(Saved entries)
##########
(* ===== verification/TreeSession.v ===== *)
(** * TreeSession: programs over a tree

    [session k kv p fs]: the pool [p] holds a tree that denotes [kv] and [k] more calls can be made
    within the bounds of the counters and the fuel. Each call of the tests is a step of a session. *)
From S2P Require Export TestRules KeyLists TestsTree TreeCapacity.

Section tree_session.
Context `{PageStoreLaws St Er}.

(** The frames of the pool, the pages allocated before the session, the calls of a session at most,
    and the operations on pages that are left for what follows it. *)
Context (cap base K rest : nat).

Definition session_bound : Z := (Z.of_nat base + Z.of_nat (K * (K + 2)))%Z.

Implicit Types (p : BufferPool St) (fs : fsys) (kv : gmap bytes bytes).

(** The page operations of a call, at most. *)
Definition call_cost : nat := tree_cost session_bound + cap.

Definition session (k : nat) kv p fs : Prop :=
  exists h (next : PageId), btree_at h MAX_ENTRY (k * call_cost + rest) cap p fs kv next /\ h + k <= K /\
    (next + Z.of_nat (k * (K + 2)) <= session_bound)%Z.

Lemma session_weaken (k k' : nat) kv p fs : k' <= k -> session k kv p fs -> session k' kv p fs.
Proof.
  intros Hk (h & next & Hb & Hh & Hn). exists h, next. split; [|split; [lia|nia]].
  eapply btree_at_weaken; [|exact Hb]. nia.
Qed.

(** The fuel of each call. *)
Context (fuel : nat) (Hcap : 1 < cap) (Hfuel : Z.to_nat session_bound <= fuel).

(** What a call finds. *)
Lemma session_call (k : nat) kv p fs :
  session (S k) kv p fs -> exists h (next : PageId),
    btree_at h MAX_ENTRY (tree_cost next + cap + (k * call_cost + rest)) cap p fs kv next /\
    Z.to_nat next <= fuel /\ (0 <= next)%Z /\ h + S k <= K /\ (next + Z.of_nat (S k * (K + 2)) <= session_bound)%Z.
Proof.
  intros (h & next & Hb & Hh & Hn). pose proof (btree_at_height _ _ _ _ _ _ _ _ Hb) as (_ & Hpos & _).
  exists h, next. split; [|split; [lia|done]]. eapply btree_at_weaken; [|exact Hb].
  unfold call_cost, tree_cost. nia.
Qed.

Section calls.
Context (k : nat) (kv : gmap bytes bytes) (p : BufferPool St) (fs : fsys).
Context (X : Empty_set -> BufferPool St -> fsys -> Prop) (C : fsys -> Prop).

Lemma wpc_t_get (key : bytes) (value : option bytes) (Q : unit -> BufferPool St -> fsys -> Prop) :
  session (S k) kv p fs -> kv !! key = value -> (forall p' fs', session k kv p' fs' -> Q tt p' fs') ->
  wpc no_faults (assert_t_get fuel key value) p fs Q X C.
Proof.
  intros (h & next & Hb & Hf & Hpos & Hh & Hn)%session_call <- HQ. unfold assert_t_get.
  test_step. test_step. eapply wpc_mono; [apply (wpc_tree_get_at h MAX_ENTRY (k * call_cost + rest) cap p fs kv next fuel key)| |done|done]; [|lia|done|].
  { eapply btree_at_weaken; [|exact Hb]. pose proof (btree_at_height _ _ _ _ _ _ _ _ Hb). unfold tree_cost. lia. }
  intros r p' fs' [-> Hb']. test_step; [done|]. apply HQ. exists h, next. split; [exact Hb'|]. lia.
Qed.

Lemma wpc_t_insert (key value : bytes) (Q : unit -> BufferPool St -> fsys -> Prop) :
  session (S k) kv p fs -> length key + length value <= MAX_ENTRY ->
  (forall p' fs', session k (<[key := value]> kv) p' fs' -> Q tt p' fs') ->
  wpc no_faults (t_insert fuel key value) p fs Q X C.
Proof.
  intros (h & next & Hb & Hf & Hpos & Hh & Hn)%session_call Hlen HQ. unfold t_insert.
  test_step. eapply wpc_mono; [apply (wpc_tree_insert_at h MAX_ENTRY (k * call_cost + rest) cap p fs kv next fuel key value)| | |done]; [|done|done|done| |].
  { eapply btree_at_weaken; [|exact Hb]. pose proof (btree_at_height _ _ _ _ _ _ _ _ Hb). unfold tree_cost, insert_cost. lia. }
  - intros [] p' fs' (h' & next' & Hh' & Hn' & Hb'). apply HQ. exists h', next'. split; [exact Hb'|]. lia.
  - intros e p' fs' [_ Hlim]. lia.
Qed.

Lemma wpc_t_delete (key : bytes) (Q : bool -> BufferPool St -> fsys -> Prop) :
  session (S k) kv p fs ->
  (forall p' fs', session k (delete key kv) p' fs' -> Q (bool_decide (is_Some (kv !! key))) p' fs') ->
  wpc no_faults (t_delete fuel key) p fs Q X C.
Proof.
  intros (h & next & Hb & Hf & Hpos & Hh & Hn)%session_call HQ. unfold t_delete.
  test_step. eapply wpc_mono; [apply (wpc_tree_delete_at h MAX_ENTRY (k * call_cost + rest) cap p fs kv next fuel key)| |done|done]; [|lia|done|].
  { eapply btree_at_weaken; [|exact Hb]. lia. }
  intros r p' fs' (-> & h' & Hh' & Hb'). apply HQ. exists h', next. split; [exact Hb'|]. lia.
Qed.

Lemma wpc_t_scan_all (Q : list Entry -> BufferPool St -> fsys -> Prop) :
  session (S k) kv p fs -> (forall p' fs', session k kv p' fs' -> Q (bt_iter kv) p' fs') ->
  wpc no_faults (t_scan_all fuel) p fs Q X C.
Proof.
  intros (h & next & Hb & Hf & Hpos & Hh & Hn)%session_call HQ. unfold t_scan_all.
  test_step. eapply wpc_mono; [apply (wpc_scan_all_at h MAX_ENTRY (k * call_cost + rest) cap p fs kv next fuel)| |done|done]; [|lia|done|].
  { eapply btree_at_weaken; [|exact Hb]. lia. }
  intros r p' fs' (-> & Hb'). apply HQ. exists h, next. split; [exact Hb'|]. lia.
Qed.

Lemma wpc_t_scan_range (start end_ : bytes) (Q : list Entry -> BufferPool St -> fsys -> Prop) :
  session (S k) kv p fs ->
  (forall p' fs', session k kv p' fs' -> Q (filter (in_scan start end_) (bt_iter kv)) p' fs') ->
  wpc no_faults (t_scan_range fuel start end_) p fs Q X C.
Proof.
  intros (h & next & Hb & Hf & Hpos & Hh & Hn)%session_call HQ. unfold t_scan_range.
  test_step. eapply wpc_mono; [apply (wpc_scan_range_at h MAX_ENTRY (k * call_cost + rest) cap p fs kv next fuel start end_)| |done|done]; [|lia|done|].
  { eapply btree_at_weaken; [|exact Hb]. lia. }
  intros r p' fs' (-> & Hb'). apply HQ. exists h, next. split; [exact Hb'|]. lia.
Qed.

(** [depth] tells at least as many levels as the entries need. *)
Lemma wpc_t_depth (Q : nat -> BufferPool St -> fsys -> Prop) :
  session (S k) kv p fs ->
  (forall d p' fs', 0 < d -> (forall e, (forall k v, kv !! k = Some v -> e <= length k + length v) ->
     size kv <= tree_capacity e (d - 1)) -> session k kv p' fs' -> Q d p' fs') ->
  wpc no_faults (t_depth fuel) p fs Q X C.
Proof.
  intros (h & next & Hb & Hf & Hpos & Hh & Hn)%session_call HQ. unfold t_depth.
  test_step. eapply wpc_mono; [apply (wpc_tree_depth_at h MAX_ENTRY (k * call_cost + rest) cap p fs kv next fuel)| |done|done]; [|lia|done|].
  { eapply btree_at_weaken; [|exact Hb]. pose proof (btree_at_height _ _ _ _ _ _ _ _ Hb). unfold tree_cost. lia. }
  intros d p' fs' (-> & Hb' & Hcount). apply HQ; [lia|by rewrite Nat.add_sub|].
  exists h, next. split; [exact Hb'|]. lia.
Qed.

(** [flush] leaves the pages of the tree in the backend. *)
Lemma wpc_t_flush (Q : unit -> BufferPool St -> fsys -> Prop) :
  session (S k) kv p fs ->
  (forall p' fs' m (next : PageId), ps_view (k * call_cost + rest) (pool_store p') fs' m next ->
     pages_tree MAX_ENTRY m kv next -> (next <= session_bound)%Z -> Q tt p' fs') ->
  wpc no_faults t_flush p fs Q X C.
Proof.
  intros (h & next & Hb & Hf & Hpos & Hh & Hn)%session_call HQ. unfold t_flush.
  test_step. eapply wpc_mono; [apply (wpc_tree_flush MAX_ENTRY (k * call_cost + rest) cap p fs kv next)| |done|done].
  { apply btree_state_at. exists h. eapply btree_at_weaken; [|exact Hb]. lia. }
  intros [] p' fs' (_ & m & Hv & Hm). apply (HQ p' fs' m next); [done|done|lia].
Qed.
End calls.

(** ** Loops of calls *)

Section loops.
Context {A : Type} (f : A -> bytes) (l : list A) (k : nat) (kv : gmap bytes bytes) (p : BufferPool St) (fs : fsys).
Context (Q : unit -> BufferPool St -> fsys -> Prop).
Context (X : Empty_set -> BufferPool St -> fsys -> Prop) (C : fsys -> Prop).

Lemma wpc_insert_all (g : A -> bytes) :
  session (length l + k) kv p fs -> Forall (fun x => length (f x) + length (g x) <= MAX_ENTRY) l ->
  (forall p' fs', session k (put_all f g l kv) p' fs' -> Q tt p' fs') ->
  wpc no_faults (test_for l (fun x => t_insert fuel (f x) (g x))) p fs Q X C.
Proof.
  intros Hs Hl HQ. apply (wpc_test_for session 1 _ (fun m x => <[f x := g x]> m) l kv k); [|by rewrite Nat.mul_1_r|done].
  intros l1 x l2 n p' fs' -> Hs'. apply Forall_app in Hl as [_ [Hx _]%Forall_cons].
  by apply (wpc_t_insert n (put_all f g l1 kv)).
Qed.

Lemma wpc_get_all (v : A -> option bytes) :
  session (length l + k) kv p fs -> (forall x, x ∈ l -> kv !! f x = v x) ->
  (forall p' fs', session k kv p' fs' -> Q tt p' fs') ->
  wpc no_faults (test_for l (fun x => assert_t_get fuel (f x) (v x))) p fs Q X C.
Proof.
  intros Hs Hl HQ. apply (wpc_test_each (fun n => session n kv) _ l k); [|done|done].
  intros x n p' fs' Hx Hs'. apply (wpc_t_get n kv); [done|by apply Hl|done].
Qed.

Lemma wpc_delete_all :
  session (length l + k) kv p fs -> (forall p' fs', session k (delete_all f l kv) p' fs' -> Q tt p' fs') ->
  wpc no_faults (test_for l (fun x => t_delete fuel (f x);; mret tt)) p fs Q X C.
Proof.
  intros Hs HQ. apply (wpc_test_for session 1 _ (fun m x => delete (f x) m) l kv k); [|by rewrite Nat.mul_1_r|done].
  intros l1 x l2 n p' fs' -> Hs'. test_step. eapply (wpc_t_delete n); [exact Hs'|].
  intros p2 fs2 Hs2. by test_step.
Qed.

(** The keys are there to be deleted. *)
Lemma wpc_delete_each :
  session (length l + k) kv p fs -> NoDup (f <$> l) -> (forall x, x ∈ l -> is_Some (kv !! f x)) ->
  (forall p' fs', session k (delete_all f l kv) p' fs' -> Q tt p' fs') ->
  wpc no_faults (test_for l (fun x => deleted ← t_delete fuel (f x); assert deleted)) p fs Q X C.
Proof.
  intros Hs Hnd Hl HQ. apply (wpc_test_for session 1 _ (fun m x => delete (f x) m) l kv k); [|by rewrite Nat.mul_1_r|done].
  intros l1 x l2 n p' fs' -> Hs'. test_step. eapply (wpc_t_delete n); [exact Hs'|].
  intros p2 fs2 Hs2. test_step; [|done]. apply bool_decide_eq_true.
  change (foldl _ kv l1) with (delete_all f l1 kv). rewrite delete_all_lookup, decide_False.
  - apply Hl. set_solver.
  - rewrite fmap_app, fmap_cons in Hnd. apply NoDup_app in Hnd as (_ & Hd & _). intros Hin. apply (Hd _ Hin). left.
Qed.
End loops.

(** ** Opening *)

Section opens.
Context {S A : Type} (s : S) (store : St) (fs : fsys) (m : gmap PageId Page) (next : PageId) (k : nat).
Context (body : Test (BufferPool St) A) (Q : A -> S -> fsys -> Prop).
Context (X : Empty_set -> S -> fsys -> Prop) (C : fsys -> Prop).

Lemma wpc_with_fresh_tree :
  ps_view (4 + (K * call_cost + rest)) store fs m next -> m !! META_PAGE_ID = None -> (0 < next)%Z ->
  (next + 1 <= Z.of_nat base)%Z -> Z.to_nat next + k <= K ->
  (forall p fs', session k ∅ p fs' -> wpc no_faults body p fs' (fun a _ fs2 => Q a s fs2) (fun _ _ _ => False) C) ->
  wpc no_faults (with_tree_on store cap body) s fs Q X C.
Proof.
  intros Hv Hm Hpos Hbase Hk Hbody. unfold with_tree_on. test_step. test_step.
  eapply wpc_mono; [by apply (wpc_tree_open_fresh MAX_ENTRY (K * call_cost + rest) cap store fs m next)| |done|done].
  intros p [] fs' [h Hb]%btree_state_at. apply Hbody. pose proof (btree_at_height _ _ _ _ _ _ _ _ Hb) as (Hh & _ & _).
  exists h, (next + 1)%Z. split; [|split; [lia|unfold session_bound; nia]].
  eapply btree_at_weaken; [|exact Hb]. nia.
Qed.

Lemma wpc_with_tree_again kv :
  ps_view (Datatypes.S (K * call_cost + rest)) store fs m next -> pages_tree MAX_ENTRY m kv next ->
  (next <= Z.of_nat base)%Z -> Z.to_nat next + k <= K ->
  (forall p fs', session k kv p fs' -> wpc no_faults body p fs' (fun a _ fs2 => Q a s fs2) (fun _ _ _ => False) C) ->
  wpc no_faults (with_tree_on store cap body) s fs Q X C.
Proof.
  intros Hv Hm Hbase Hk Hbody. unfold with_tree_on. test_step. test_step.
  eapply wpc_mono; [apply (wpc_tree_open_existing MAX_ENTRY (K * call_cost + rest) cap store fs m kv next Hv Hm); lia| |done|done].
  intros p [] fs' [h Hb]%btree_state_at. apply Hbody. pose proof (btree_at_height _ _ _ _ _ _ _ _ Hb) as (Hh & _ & _).
  exists h, next. split; [|split; [lia|unfold session_bound; nia]].
  eapply btree_at_weaken; [|exact Hb]. nia.
Qed.
End opens.
End tree_session.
##########
**WHAT YOU SHOULD DO:**
Among the lines above, please find those with "most" and copy them.

**EXERCISE ANSWER:**
(** The frames of the pool, the pages allocated before the session, the calls of a session at most,
(** The page operations of a call, at most. *)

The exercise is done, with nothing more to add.